Figure 8. Src-kinase has no effect on ICAM-1 dynamics.

(A) Analysis of Src, Yes and Fyn-kinase (SYF)-deficient (SYF^-/-) or SYF^-/- with reconstituted Src (SYF^-/-+Src) or control (CTRL) mouse embryonic fibroblast (MEF) cells by western blotting using antibodies against Src, Yes or Fyn. Tubulin was used for protein loading control. (B) Immunofluorescent images show localization of ICAM-1-GFP in filopodia in SYF^-/- or SYF^-/-+Src MEF cells. (C) Graph shows that the expression of Src had only minor effect on the ICAM-1 FRAP in the SYF^-/- cells. (D) αICAM-1 antibody coated beads (size 3 µm) were allowed to adhere for 30 minutes on ICAM-1-GFP transfected SYF^-/- or SYF^-/-+Src cells. Number of beads per ICAM-1-GFP-positive cell was counted. No difference in adhesion of these beads the MEF cells is measured. Experiment was carried out three times.

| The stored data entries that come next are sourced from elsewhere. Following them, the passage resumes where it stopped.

(** * Defense strategies against SPPV and SPCSV: analysis scripts

    A shallow embedding of the scripts of the repository:

    - [download_kegg_pathways_db.py], the KEGG page extractor: module
      [Soup] models the parsed page and the tree queries the script calls,
      module [Extractor] the script itself;
    - [kegg_paths_plot.py], the KEGG enrichment merge-and-plot script:
      module [KeggPlot] (the loading of the curated table) and module
      [KeggMerge] (the cleaning of the pathway IDs, the merge, the top
      rows);
    - [go_plots_300724.py], the GO-terms plot script: module [GoPlot]
      (the table from the filter to the bars of each panel).

    The virus-copies script holds its data as literals and draws its error
    bars from the random generator of the numeric library: module
    [VirusCopies] models the error bars with the draws as an input.

    Python strings are modelled as [string], one [ascii] per code point
    (code points below 256); 64-bit floats as primitive floats. *)

From Stdlib Require Import List String Ascii Bool Arith PeanoNat Lia.
From Stdlib Require Import Sorting.Sorted Relations.Relation_Operators.
From Stdlib Require Import ZArith Floats.
From Stdlib Require Import Sorting.Permutation.
From Stdlib Require DecimalString DecimalPos DecimalN.
Import ListNotations.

Figure 9. Quantification of ICAM-1 adhesion.

(A) αICAM-1-antibody coated-beads were allowed to pre-adhere to TNF-α-stimulated endothelium for 5 minutes. Experiment was carried out as described in Materials and Methods. Briefly, low shear was introduced (0.25dyn/cm²) and flow was increased stepwise with 1.25dyn/cm² at the time points, indicated with arrows. The final shear corresponded to 6.25dyn/cm². The αICAM-1-antibody coated beads detached from the endothelium when shear increased. Pre-treatment of the endothelium with cytochalasin B (CytoB) or NSC-23766 (NSC) showed a steeper decline of detached beads upon increased shear flow. Experiment is done three times. Data are mean ± SEM. *p<0.05. (B) Experiment carried out as described under A. Pre-treatment of the endothelial cells with either blebbistatin (Blebbi) or cyclodextrin (β-CD) show a decrease in adhesion of the beads to the endothelium, already after the first increase in shear flow. Experiment is done three times in duplicate. Data are mean ± SEM. *p<0.01.

Figure 10. Schematic overview of ICAM-1 dynamics.

ICAM-1 dynamics require Rac1 and myosin-II activity. Upon clustering, actin polymerization and lipid raft formation play a pivotal role. These signalling modules all affect the adhesive capacity of ICAM-1 under flow conditions.